Cuidado Com o Que Você Fala!

Rodriguez, Morrow e Selfi abordam, no número eletrônico do JAMA de 12 de março de 2015, as implicações éticas de pacientes e familiares que gravam secretamente suas conversas com os médicos. Os autores discutem ainda alguns aspectos legais do fenômeno, diante da ótica das leis norte-americanas.

Os autores comentam que, frente a ampla disponibilidade de smartphones, ficou muito fácil para qualquer pessoa gravar conversas sem serem percebidas, ou pedirem autorização para tal. Ao que parece, fatos dessa natureza já foram observados no exterior e, muito possivelmente, mesmo no Brasil.

O que levaria pacientes e familiares a tal comportamento?

Vamos inicialmente adotar uma perspectiva positiva desse tipo de atitude:

Gravar as conversas garantiria compreensão integral do conteúdo transmitido. Chegando em casa, seria possível para o paciente ouvir com mais calma as informações fornecidas, poder-se-ia procurar em dicionários definições mais precisas de termos técnicos, bem como garantir o compartilhamento da conversa com familiares que não puderam comparecer a consulta. Pacientes com dificuldades de compreensão ou memória ruim poderiam se assegurar das recomendações terapêuticas que tenham sido feitas, tantas vezes quanto fossem necessárias. Além disso, em situações envolvendo medidas críticas como, por exemplo, em pacientes internados em CTI, a gravação do passo a passo que culminou com a opção por uma determinada decisão, pode garantir a quem a tomou, e mesmo a familiares ausentes, a convicção de que foi seguido o melhor caminho. Nesse último cenário, um registro eletrônico do processo pode ser útil, inclusive para proteger médicos e instituições de questões legais futuras.

Vamos olhar agora o lado negativo desse comportamento:

Há de se supor que alguns pacientes procurem gravar consultas visando garantir seus direitos legais diante de possíveis erros médicos ou, ainda pior, garimpar incongruências, falhas ou contradições no discurso do facultativo, com a finalidade da instalação de processos jurídicos e a obtenção de ganhos monetários.

A possibilidade da gravação de consultas leva a grandes chances da perda de espontaneidade de comportamento das partes envolvidas, propiciando deterioração da relação médico-paciente. Nesse contexto, os médicos poderiam adotar comportamentos defensivos, pedindo exames subsidiários em excesso, o que encareceria ainda mais os custos com a saúde. Na verdade, a quebra de confiança entre as partes, ao meu ver, tem potencial de até influenciar os resultados finais de tratamentos. Basta refletir sobre a real efetividade de muitas intervenções placebo…
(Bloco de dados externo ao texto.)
Lemma map_clear_spec m g :
  Repr m g -> exists m', clear m = Some m' /\ Repr m' ∅ /\ same_shape m m'.
Proof.
  intros HR. pose proof (Repr_wf _ _ HR) as Hwf. pose proof (nb_bounds m Hwf) as Hnb.
  unfold clear. destruct (Z.eqb_spec (_size m) 0) as [E0|Hne].
  { exists m. split; [done|]. split; [|done]. destruct (Repr_size _ _ HR) as [Es _].
    replace ∅ with g; [done|]. apply map_size_empty_inv. lia. }
  change (initialized (with_size m 0)) with (initialized m). rewrite (wf_init m Hwf).
  change (_nbucket (with_size m 0)) with (_nbucket m).
  destruct (for_range_ind (fun j m' => exists bs, m' = with_buckets (with_size m 0) (Some bs) /\
    (forall i, 0 <= i < j -> map_at (Some bs) i = Some invalid) /\
    (forall i, j <= i <= _nbucket m -> map_at (Some bs) i = bucket_at m i))
    (fun i m => b ← bucket_at m i; if is_valid b then set_bucket m i invalid else Some m)
    (Z.to_nat (_nbucket m)) 0 (with_size m 0)) as (m' & E & bs & -> & H1 & H2).
  - pose proof (wf_init m Hwf) as Hi. unfold initialized in Hi. unfold bucket_at, map_at.
    destruct m as [sz nb [bs|] th lf]; [|done]. cbn. exists bs. split; [done|]. split; [lia|]. done.
  - intros j m' Hj (bs & -> & H1 & H2). rewrite bucket_at_map. cbn [_buckets with_buckets].
    assert (map_at (Some bs) j = bucket_at m j) as Ej by (apply H2; lia).
    rewrite Ej. destruct (wf_at m Hwf j) as (b & Eb & Hb); [lia|]. rewrite Eb. cbn [mbind option_bind].
    assert (Z.to_nat j < length bs)%nat as Hlen.
    { rewrite Eb in Ej. unfold map_at in Ej. cbn in Ej. destruct (bs !! Z.to_nat j) eqn:Ex; [|done].
      by eapply lookup_lt_Some. }
    destruct (is_valid b) eqn:Ev.
    + unfold set_bucket. cbn [_buckets with_buckets mbind option_bind]. rewrite decide_True by done.
      eexists. split; [done|]. eexists. split; [done|]. split; intros i Hi; rewrite map_at_set by lia.
      * destruct (decide (i = j)); [by eauto|]. apply H1. lia.
      * rewrite decide_False by lia. apply H2. lia.
    + eexists. split; [done|]. exists bs. split; [done|]. split; [|intros i Hi; apply H2; lia].
      intros i Hi. destruct (decide (i = j)) as [->|]; [|apply H1; lia].
      rewrite Ej, Eb. destruct Hb as [->|(ch & e & ->)]; done.
  - rewrite E. cbn [mbind option_bind]. rewrite Z.add_0_l, Z2Nat.id in * by lia.
    assert (forall t, (if _S then exists t', t = Some t' /\ is_words t' /\ _nbucket m <= 64 * zlen t' /\
                 forall i, 0 <= i < _nbucket m -> bit t' i = false else t = None) ->
      Repr (with_thumbnail (with_buckets (with_size m 0) (Some bs)) t) ∅) as Hdone.
    { intros t Ht. apply Repr_empty; cbn; try apply Hwf; [done|exact H1| |done].
      rewrite bucket_at_map. cbn. rewrite H2 by lia. apply Hwf. }
    pose proof (wf_thumb m Hwf) as Ht. unfold thumb_ok in Ht. cbn [_thumbnail with_buckets with_size].
    destruct _S.
    + destruct Ht as (t & -> & Hw & Hz & _). cbn [_nbucket with_buckets with_size].
      destruct (clear_thumb t (_nbucket m)) as (t' & -> & T1 & T2 & T3); [lia|done|done|].
      cbn [mbind option_bind]. eexists. split; [done|]. split; [|done]. apply Hdone.
      exists t'. split_and!; [done..|lia|done].
    + rewrite Ht. eexists. split; [done|]. split; [|done]. specialize (Hdone None eq_refl).
      unfold with_thumbnail, with_buckets, with_size in *. cbn in *. by rewrite Ht.
Qed.

(** *** Iteration: every element once, bucket after bucket *)

(** The iterators of a sparse map want more than one word of bits. *)
Definition iter_ok (m : Map) : Prop := _S = true -> 64 <= _nbucket m.

Definition blist_at (m : Map) (i : Z) : list (K * V) :=
  match bucket_at m i with Some b => blist b | None => [] end.

(** The elements of the [n] buckets from [i] on. *)
Fixpoint contents (m : Map) (n : nat) (i : Z) : list (K * V) :=
  match n with O => [] | Datatypes.S n => blist_at m i ++ contents m n (i + 1) end.

(** [it] has [l] still to visit. *)
Definition rest (m : Map) (it : Iter) (l : list (K * V)) : Prop :=
  exists d, _node it = Some (_pos it, d) /\
    ((_pos it = _nbucket m /\ d = O /\ l = []) \/
     (0 <= _pos it < _nbucket m /\ (d < length (blist_at m (_pos it)))%nat /\
      l = drop d (blist_at m (_pos it)) ++ contents m (Z.to_nat (_nbucket m - _pos it - 1)) (_pos it + 1))).

Lemma is_valid_blist b : bucket_ok b -> is_valid b = negb (bool_decide (blist b = [])).
Proof. by intros [->|(ch & e & ->)]. Qed.

Lemma valid_at_blist m i : wf m -> 0 <= i < _nbucket m ->
  exists b, bucket_at m i = Some b /\ bucket_ok b /\ blist_at m i = blist b /\
    is_valid b = negb (bool_decide (blist_at m i = [])).
Proof.
  intros Hwf Hi. destruct (wf_at m Hwf i Hi) as (b & Eb & Hb). exists b. unfold blist_at. rewrite Eb.
  split_and!; [done..|]. by apply is_valid_blist.
Qed.

Lemma contents_skip m n i j :
  wf m -> 0 <= i -> i + Z.of_nat n <= _nbucket m -> i <= j <= i + Z.of_nat n ->
  (forall k, i <= k < j -> blist_at m k = []) ->
  contents m n i = contents m (Z.to_nat (i + Z.of_nat n - j)) j.
Proof.
  intros Hwf. revert i. induction n as [|n IH]; intros i Hi Hn Hj Hk.
  - replace (Z.to_nat (i + Z.of_nat 0 - j)) with O by lia. done.
  - destruct (decide (j = i)) as [->|Hne].
    + f_equal. lia.
    + cbn [contents]. rewrite Hk by lia. cbn [app]. rewrite IH; [f_equal; lia|lia|lia|lia|].
      intros k Hk'. apply Hk. lia.
Qed.

Lemma rest_at m j :
  wf m -> 0 <= j <= _nbucket m -> (j < _nbucket m -> blist_at m j <> []) ->
  rest m (mkIter (Some (j, O)) j) (contents m (Z.to_nat (_nbucket m - j)) j).
Proof.
  intros Hwf Hj Hne. exists O. split; [done|]. cbn [_pos].
  destruct (decide (j = _nbucket m)) as [->|Hlt].
  - left. split; [done|]. split; [done|]. by rewrite Z.sub_diag.
  - right. specialize (Hne ltac:(lia)). split; [lia|]. split; [destruct (blist_at m j); [done|cbn; lia]|].
    replace (Z.to_nat (_nbucket m - j)) with (Datatypes.S (Z.to_nat (_nbucket m - j - 1))) by lia. done.
Qed.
Qual seria o melhor comportamento de médicos e pacientes diante da possibilidade real de gravação das consultas?

Acredito que pacientes interessados em gravar consultas devem, obrigatoriamente, pedir permissão ao médico antes de faze-lo. Havendo concordância de ambas as partes quanto ao procedimento, questões futuras quanto às possíveis consequências do ato serão minimizadas.

Os médicos, quando consultados sobre a possibilidade da gravação da consulta, não deverão se opor à solicitação. Caso se oponham, poderá parecer que estão querendo esconder alguma coisa ou têm algo a temer.

Diante da possibilidade de estar sendo gravado sem conhecimento, o médico deverá sempre empregar suas palavras com atenção e sobriedade. Na verdade, a relação médico-paciente deve sempre ser norteada por honestidade e transparência, independentemente da possibilidade de gravação dos seus encontros. Se assim for feito, nunca existirão motivos para preocupações.

Para concluir, vale a pena reproduzir o último parágrafo do texto de Rodriguez et al:

“If physicians embrace this possibility, establish good relationships with their patients, provide compassionate and competent care, and communicate effectively and professionally, the motives of patients and families in recording visits will be irrelevant.”

Rodriguez M, Morrow J, Selfie A. Ethical implications of patients and familiessecretly recording conversations with physicians. JAMA. 2015 Mar 12. doi: 10.1001/jama.2015.2424. [Epub ahead of print].